Stored data entries:
● ● ●

(* ===== verification/Redis.v ===== *)
(** * Redis

    The server is a parameter.  [RedisStrings] gives the commands on string
    keys that the Lua scripts of the repository call, with the laws of their
    documentation; a script is a program of [M S], run atomically by
    [redis_eval].  Keys expire: between two commands of a client, keys may
    disappear ([redis_tick]). *)
From S2P Require Import Prelude GoStrings.

(** The reply of a script, as the client library reads it. *)
Inductive reply := RInt (n : Z) | RBulk (s : string) | RNil.

Class RedisStrings (S : Type) := {
  redis_get : string -> S -> option string;
  (** [SET key value PX ms] *)
  redis_set : string -> string -> Z -> S -> S;
  redis_del : string -> S -> S;
  redis_tick : S -> S -> Prop;
}.

Class RedisStringsLaws (S : Type) `{RedisStrings S} := {
  redis_get_set : forall k v ms s, 0 < ms -> redis_get k (redis_set k v ms s) = Some v;
  redis_get_set_ne : forall k k' v ms s, k <> k' -> redis_get k (redis_set k' v ms s) = redis_get k s;
  redis_get_del : forall k s, redis_get k (redis_del k s) = None;
  redis_get_del_ne : forall k k' s, k <> k' -> redis_get k (redis_del k' s) = redis_get k s;
  redis_tick_preorder : PreOrder redis_tick;
  redis_tick_get : forall k v s s', redis_tick s s' -> redis_get k s' = Some v -> redis_get k s = Some v;
}.
#[export] Existing Instance redis_tick_preorder.

Section Commands.
Context {S : Type} `{RedisStrings S}.

Definition GET (k : string) : M S (option string) := gets (redis_get k).
Definition DEL (k : string) : M S unit := modify (redis_del k).
(** An expiry that is not positive is an error of the command. *)
Definition SET_PX (k v : string) (ms : Z) : M S unit :=
  if ms <=? 0 then throw (EText "ERR invalid expire time in 'set' command")
  else modify (redis_set k v ms).
End Commands.

(** A connection to a server holding an [S]. *)
Class Redis (W S : Type) := {
  redis_store : W -> S;
  redis_eval : forall {A : Type}, M S A -> M W A;
}.

(** A script runs on the store of the moment.  When the client gets an error,
    the script has not run, has run, or has failed half-way.  [tick] is what
    time does to the keys. *)
Definition eval_outcome {W S A} `{Redis W S} (tick : S -> S -> Prop) (f : M S A) (w : W) (r : res A) (w' : W) :
    Prop :=
  exists s1, tick (redis_store w) s1 /\
  match r with
  | Ok a => exists s2, f s1 = (Ok a, s2) /\ tick s2 (redis_store w')
  | Err _ => tick s1 (redis_store w') \/ tick (f s1).2 (redis_store w')
  | Panic => False
  end.

Class RedisLaws (W S : Type) `{RedisStrings S, Redis W S} := {
  redis_eval_outcome : forall A (f : M S A) w r w',
    redis_eval f w = (r, w') -> eval_outcome redis_tick f w r w';
}.

(** What a client gets back: a nil reply is the error [redis.Nil]. *)
Definition eval {W S} `{Redis W S} (f : M S reply) : M W reply :=
  r ← redis_eval f; match r with RNil => throw RedisNil | _ => mret r end.

(** ** A store without clock, where nothing expires *)
#[global] Instance gmap_strings : RedisStrings (gmap string string) := {
  redis_get k s := s !! k;
  redis_set k v _ s := <[k := v]> s;
  redis_del k s := delete k s;
  redis_tick := eq;
}.

#[global] Instance gmap_strings_laws : RedisStringsLaws (gmap string string).
Proof.
  split; simpl.
  - intros k v _ s _. apply lookup_insert_eq.
  - intros k k' v _ s Hne. by apply lookup_insert_ne.
  - intros k s. apply lookup_delete_eq.
  - intros k k' s Hne. by apply lookup_delete_ne.
  - split; [by intros x|by intros x y z -> ->].
  - by intros k v s s' ->.
Qed.

(** A server whose next errors are scheduled; a failing evaluation does not
    reach the store. *)
Record RedisServer (S : Type) := mkRedis { server_store : S; server_faults : list (option error) }.
Arguments mkRedis {S}.
Arguments server_store {S}.
Arguments server_faults {S}.

#[global] Instance server_redis {S} : Redis (RedisServer S) S := {
  redis_store := server_store;
  redis_eval A f w :=
    let '(fault, rest) := match server_faults w with [] => (None, []) | x :: l => (x, l) end in
    match fault with
    | Some e => (Err e, mkRedis (server_store w) rest)
    | None =>
        match f (server_store w) with
        | (Panic, s) => (Err (EText "script"), mkRedis s rest)
        | (r, s) => (r, mkRedis s rest)
        end
    end;
}.

#[global] Instance server_laws {S} `{RedisStringsLaws S} : RedisLaws (RedisServer S) S.
Proof.
  split. intros A f w r w'. simpl.
  destruct (match server_faults w with [] => _ | x :: l => (x, l) end) as [[e|] rest].
  - intros [= <- <-]. exists (server_store w). split; [done|]. by left.
  - destruct (f (server_store w)) as [[a|e|] s] eqn:E; intros [= <- <-];
      (exists (server_store w); split; [done|]); simpl; rewrite ?E; simpl.
    + by exists s.
    + by right.
    + by right.
Qed.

● ● ●

> _TASK GOAL_
Where in the records does the word "client" appear? Copy each line that holds it.

> _TASK SOLUTION_
    [redis_eval].  Keys expire: between two commands of a client, keys may
(** The reply of a script, as the client library reads it. *)
(** A script runs on the store of the moment.  When the client gets an error,
(** What a client gets back: a nil reply is the error [redis.Nil]. *)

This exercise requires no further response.